Phra turned upon him sadly.

"Are you getting in better heart about poor Mrs. Cameron?" he said.

"Oh, Phra!" cried Harry passionately. "Don't."

"You tell me to be of good heart about my father and you are in despair about Mrs. Cameron."

"Yes, that's right," cried Harry passionately; "but I won't be so any longer, for I don't believe that any of your people, even the very worst of them, would be such wretches as to hurt her."

Phra uttered a low groan.

"What!" cried Harry. "You do believe they would?"

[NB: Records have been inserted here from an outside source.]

Definition new_block (deposits : Z) (l : L1) : L1 :=
  let p := portal l in
  mkL1 (queue l) (submitted l) (paid l) (mempool l)
    (mkPortal (p_sequencer p) (p_genesisTempoBlockNumber p) (p_verifier p) (p_eip2935 p)
       (p_withdrawalBatchIndex p) (p_blockHash p) (p_depositCount p + Z.max 0 deposits)
       (p_lastProcessedDepositNumber p) (p_lastSyncedTempoBlockNumber p) (p_tip p + 1) (p_pending p)).

Definition with_mempool (f : list Tx -> list Tx) (l : L1) : L1 :=
  mkL1 (queue l) (submitted l) (paid l) (f (mempool l)) (portal l).

Definition env_step (w : World) (a : EnvAction) : World :=
  match a with
  | SubmitBatch ws => with_l1 (fun l => submit_hash l ws) w
  | StoreBatch i =>
      match submitted (l1 w) !! i with
      | Some ws => with_store (fun s => add_batch s (Z.of_nat i) ws) w
      | None => w
      end
  | SendTx tx => with_l1 (with_mempool (fun m => m ++ [tx])) w
  | LandTx i =>
      match mempool (l1 w) !! i with
      | Some tx =>
          let l := with_mempool (delete i) (l1 w) in
          with_l1 (fun _ => default l (exec_tx l tx)) w
      | None => w
      end
  | LandSubmit i =>
      match p_pending (portal (l1 w)) !! i with
      | Some tx =>
          let l := with_pending (delete i) (l1 w) in
          with_l1 (fun _ => default l (snd <$> submitBatch l tx)) w
      | None => w
      end
  | DropBatch slot =>
      if slot <? q_head (queue (l1 w)) then with_store (fun s => remove_batch s slot) w else w
  | NewBlock deposits => with_l1 (new_block deposits) w
  end.

(** The others act, then the request meets its fate. *)
Definition next_turn : W Turn := fun w =>
  let t := default calm (head (oracle w)) in
  let w' := foldl env_step w (t_env t) in
  (Ok t, mkWorld (l1 w') (store w') (repair_requested w') (tail (oracle w))).

Definition l1_read {A} (f : WithdrawalQueue -> A) : W A :=
  t ← next_turn;
  match t_fate t with
  | Fine => w_read (fun w => f (queue (l1 w)))
  | _ => w_fail RpcError
  end.

(** [try_join!] of the reads of the head and of the tail. *)
Definition read_head_tail : W (Z * Z) :=
  first ← w_read (fun w => t_tail_first (default calm (head (oracle w))));
  if first : bool then
    tail ← l1_read q_tail; head ← l1_read q_head; mret (head, tail)
  else
    head ← l1_read q_head; tail ← l1_read q_tail; mret (head, tail).

Definition tx_of (withdrawal : Withdrawal) (remaining_queue : Z) : Tx :=
  mkTx withdrawal remaining_queue
    (if 0 <? w_gasLimit withdrawal then Some (process_withdrawal_tx_gas_limit (w_gasLimit withdrawal))
     else None).

Definition submit_and_confirm (withdrawal : Withdrawal) (remaining_queue : Z) : W SubmitOutcome :=
  t ← next_turn;
  let tx := tx_of withdrawal remaining_queue in
  match t_fate t with
  | Fails => mret Unconfirmed
  | Lost =>
      w_modify (with_l1 (with_mempool (fun m => m ++ [tx])));;
      mret Unconfirmed
  | MinedUnseen => w_modify (with_l1 (fun l => default l (exec_tx l tx)));; mret Unconfirmed
  | OutOfGas => mret Reverted
  | Fine =>
      r ← w_read (fun w => exec_tx (l1 w) tx);
      match r with
      | Some l => w_modify (with_l1 (fun _ => l));; mret Confirmed
      | None => mret Reverted
      end
  end.

(** The loop over [remaining.iter().enumerate()], from index [i] on: the
    first outcome that is not [Confirmed], if any. *)
Fixpoint submit_loop (remaining : list Withdrawal) (i : nat) (todo : list Withdrawal)
    : W SubmitOutcome :=
  match todo with
  | [] => mret Confirmed
  | withdrawal :: todo' =>
      let remaining_queue := compute_remaining_queue remaining (i + 1) in
      outcome ← submit_and_confirm withdrawal remaining_queue;
      match outcome with
      | Confirmed => submit_loop remaining (S i) todo'
      | _ => mret outcome
      end
  end.

(** One round of the [loop] of [process_queue]; [true] asks for the next. *)
Definition process_slot : W bool :=
  '(head, tail) ← read_head_tail;
  head_val ← match try_from U64_MAX head with Some h => mret h | None => w_fail HeadOverflow end;
  tail_val ← match try_from U64_MAX tail with Some t => mret t | None => w_fail TailOverflow end;
  snapshot ← w_read (fun w => capture_store_snapshot (store w) head_val);
  if head_val =? tail_val then mret false
  else
    match ss_withdrawals snapshot with
    | None | Some [] => w_modify notify_repair;; mret false
    | Some withdrawals =>
        slot_hash ← l1_read (fun q => slot_at q (head_val mod WITHDRAWAL_QUEUE_CAPACITY));
        if slot_hash =? EMPTY_SENTINEL then mret false
        else
          match find_processed_offset withdrawals slot_hash with
          | None => w_modify notify_repair;; mret false
          | Some offset =>
              let remaining := drop offset withdrawals in
              match remaining with
              | [] => w_modify (with_store (fun s => remove_batch s head_val));; mret false
              | _ =>
                  outcome ← submit_loop remaining 0 remaining;
                  match outcome with
                  | Reverted => w_modify notify_repair;; mret false
                  | Unconfirmed => mret false
                  | Confirmed => w_modify (with_store (fun s => remove_batch s head_val));; mret true
                  end
              end
          end
    end.

Fixpoint process_queue (fuel : nat) : W unit :=
  match fuel with
  | O => w_fail OutOfFuel
  | S fuel' => again ← process_slot; if again : bool then process_queue fuel' else mret tt
  end.
End processor.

"Our people," said Phra sadly, "are, as my father has said to me, quiet and good and gentle as can be. They always seem merry and happy; but deep down in their nature there is a something which can be stirred up, and then they are like the fierce savages from the mountains yonder. They will do anything terrible then, and these wretches who are trying to place the second king in my father's place know that and have driven them to rise. Hal, we can't tell what may have happened till we get down home; but if they have killed my father, I am king, and I shall pray night and day that I may grow quickly into a man, so that I may kill and kill and kill till I feel that my dear father is avenged. It will be war until I have done my duty there."

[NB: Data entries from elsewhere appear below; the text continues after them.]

(* ===== verification/SettlementProofs.v ===== *)
(** * The withdrawal path end to end

    The restore path rebuilds a store that matches the portal, whatever the
    other parties do meanwhile; over any run of cycles and resyncs every
    withdrawal is paid once and in order; and log queries cover their range. *)

From S2P Require Import Prelude.
From S2P Require Import BTree.
From S2P Require Import Withdrawals.
From S2P Require Import WithdrawalsProofs.
From S2P Require Import Settlement.
#[local] Open Scope Z_scope.

Section proofs.
Context (keccak256 : list Z -> Z) (abi_encode_params : Withdrawal -> Z -> list Z).
Context (HL : HashLaws keccak256 abi_encode_params).
Context (zone : ZoneNode) (logs : PortalLogs) (genesis_block : Z).
Abbreviation queue_hash := (queue_hash keccak256 abi_encode_params).
Abbreviation find_processed_offset := (find_processed_offset keccak256 abi_encode_params).
Abbreviation Rep := (Rep keccak256 abi_encode_params).
Abbreviation Inv := (Inv keccak256 abi_encode_params).
Abbreviation Forward := (Forward keccak256 abi_encode_params).
Abbreviation peel := (peel keccak256 abi_encode_params).
Abbreviation safe := (safe keccak256 abi_encode_params).
Abbreviation resolve_slot := (resolve_slot keccak256 abi_encode_params).
Abbreviation resolve_pending_slots := (resolve_pending_slots keccak256 abi_encode_params).
Abbreviation read_queue_bounds := (read_queue_bounds keccak256 abi_encode_params).
Abbreviation l1_query := (l1_query keccak256 abi_encode_params).
Abbreviation fetch_pending_withdrawals :=
  (fetch_pending_withdrawals keccak256 abi_encode_params zone logs genesis_block).
Abbreviation restore := (restore_pending_withdrawals_from_chain keccak256 abi_encode_params zone logs genesis_block).
Abbreviation resync_store := (resync_store keccak256 abi_encode_params zone logs genesis_block).
Abbreviation process_queue := (process_queue keccak256 abi_encode_params).

(** The portal emits, for a batch that takes a queue index, that index and
    the hash enqueued under it; a query by index returns such logs. *)
Definition LogsTrue : Prop := forall l lo hi topics e,
  e ∈ pl_batch_submitted logs l lo hi topics ->
  0 <= bs_withdrawalQueueIndex e /\
  exists b, submitted l !! Z.to_nat (bs_withdrawalQueueIndex e) = Some b /\
    bs_withdrawalQueueHash e = queue_hash b.

(** ** What resolving the slots returns *)

Lemma for_each_app {A B} (f : A -> B -> result ProcessError B) l1 l2 acc b :
  for_each f (l1 ++ l2) acc = Ok b <-> exists m, for_each f l1 acc = Ok m /\ for_each f l2 m = Ok b.
Proof.
  revert acc. induction l1 as [|x l1 IH]; intros acc; cbn.
  - naive_solver.
  - destruct (f x acc) as [acc'|e]; unfold mbind, result_bind; [apply IH|]. naive_solver.
Qed.

(** An invariant of a fallible loop. *)
Lemma for_each_ind {A B} (f : A -> B -> result ProcessError B) (P : list A -> B -> Prop) l acc b :
  P [] acc -> (forall before x acc acc', before ++ [x] `prefix_of` l -> P before acc ->
                 f x acc = Ok acc' -> P (before ++ [x]) acc') ->
  for_each f l acc = Ok b -> P l b.
Proof.
  intros H0 Hstep. revert b. induction l as [|x l IH] using rev_ind; intros b.
  - cbn. by intros [= <-].
  - intros (m & Hm & Hx)%for_each_app. cbn in Hx. unfold mbind, result_bind in Hx.
    destruct (f x m) as [b'|] eqn:E; [|done]. injection Hx as <-.
    eapply Hstep; [done| |done]. apply IH; [|done].
    intros before y a a' Hp. apply Hstep. by apply prefix_app_r.
Qed.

Harry was silent, as he stood listening and gazing in his companion's face, which had suddenly seemed to start out of the darkness—the face alone; all else was pretty well invisible—and there it was, a strange, pale, ghastly-looking visage, distorted by the agony in the boy's breast, and the deadly determination the pangs had brought forth.

Harry shuddered, and for some time the only sounds heard were the murmur of voices in the cabin and the swish of water as the men dipped their oars.